Why did we go to war? Blair is fond now of claiming that he did so in order to depose the tyrant, Saddam Hussein. But this is a rereading of history. Blair took us into war on the basis of the WMD Saddam Hussein supposedly possessed and was seeking to develop. There is much l;ess talk about his oppression of his own people. If you look at the two main dossiers of information released to the press and public, the February ('dodgy') dossier and the September dossier, the great preponderance and primary focus of both is on the WMD intelligence. In the
February dossier, only three pages directly refer to the oppression of the Iraqi people; the long second section outlining the structure of the internal security apparatus seems largely informative and as much talking about, say, the role of the Republican Guard in defeating the weapons inspectors as in discussing the security's role in repressing dissidence. In the
September dossier, the one directly made available to the public, Blair's
introduction comprises 29 sentences, 15 of which relate directly to the threat posed by the WMD. In contrast, there is one reference to Saddam Hussein's 'dictatorial' behaviour.
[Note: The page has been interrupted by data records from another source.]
(* ===== verification/PdgTree.v ===== *)
(** * The nodes of a value

    [createSubnodes] ends for every type whose by-value nesting is finite, and
    builds the tree of the type: what a pointer points to behind a [Deref] edge,
    the members of a struct behind [Part] edges. *)

From S2P Require Import Prelude Graph GraphProps SearchProps Pdg PdgReach PdgPass DataScc PdgCreate PdgProps PdgOk PdgMarks.

Section Tree.
Context `{L : Llvm}.
Abbreviation pgraph := (graph PDGNode PDGEdge).
Implicit Types (p : PDG) (g : pgraph) (n : PDGNode) (t : ty).






(** ** What grows *)







(** ** A new child *)



(** ** The recursion *)

(** Struct types contain smaller types, arrays no larger ones. *)
Context (depth : ty -> nat) (D : nat).
Context (depth_struct : forall t i, isStructTy t = true -> (i < getStructNumElements t)%nat -> (depth (getStructElementType t i) < depth t)%nat).
Context (depth_array : forall t, isArrayTy t = true -> (depth (getArrayElementType t) <= depth t)%nat).
Context (depth_bound : forall t, (depth t <= D)%nat).












End Tree.

(** A pointer to a pair of an integer and a pointer. *)
#[local] Existing Instance toy.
It is clear that it was the imminent threat to Britain posed by Saddam Hussein, not that of his own people, that was Blair's central argument in support of military action.
This makes a difference because the kinds of questions you ask someone claiming self-defence (even anticipatory self-defence) are quite different from those claiming humanitarian intervention. If Iraq had posed a direct threat to the West, we would have been quite right to intervene militarily - once diplomatic routes had broken down. Few other questions would have been asked. If we had claimed it was a humanitarian intervention, other questions come into the picture: why now? (the September dossier lists human rights abuses going back twenty years) and why Iraq? (rather than, say, Zimbabwe, or North Korea, or any one of several oppressive regimes). By claiming the first ground, he avoids the second set of questions, and so he cannot change position now. It is a central plank of any 'just war' that you declare, beforehand, why you are embarking upon it. This Blair did not do.

So if Billington means that for the right reasons (deposing Saddam Hussein) Blair did the wrong thing (went to war), he's seriously misled. And in any case, why would this be illuminated by presenting a rounded pictrure of Blair in all his psychological complexity? Answer: it wouldn't. It would be a distraction from the real forces that are at work here, and these are not psychological. They are an embedded Foreign Office doctrine that will not let us break with America, in a mistaken belief that we hold a balance of forces between the US, Europe and the Commonwealth. They are an ideological programme called
Project for the New American Century. It's our addiction to air travel, America's addiction to fuck-off cars, the emerging economies of China and India, and the need to stabilise the diminishing oil supply because the US presidency is bought by the oil companies.
Yes, I think there is some kind of tragic story here. Blair over-reached himself in believing that he could persuade the UN to get behind military action in Iraq. But he couldn't, because they didn't believe he had them, didn't really think he was obstructing the weapons inspectors, and saw the American aggression for what it was. Naked self-interest, a neo-neo strategy, the revival of Kissingerism, and that was never going to be good for the world. But to claim that his story is the one we need to see is to buy into Blair's own self-importance and a UK foreign office view of the world.
To understand what has happened in Iraq, we must resist Blair: The Tragedy.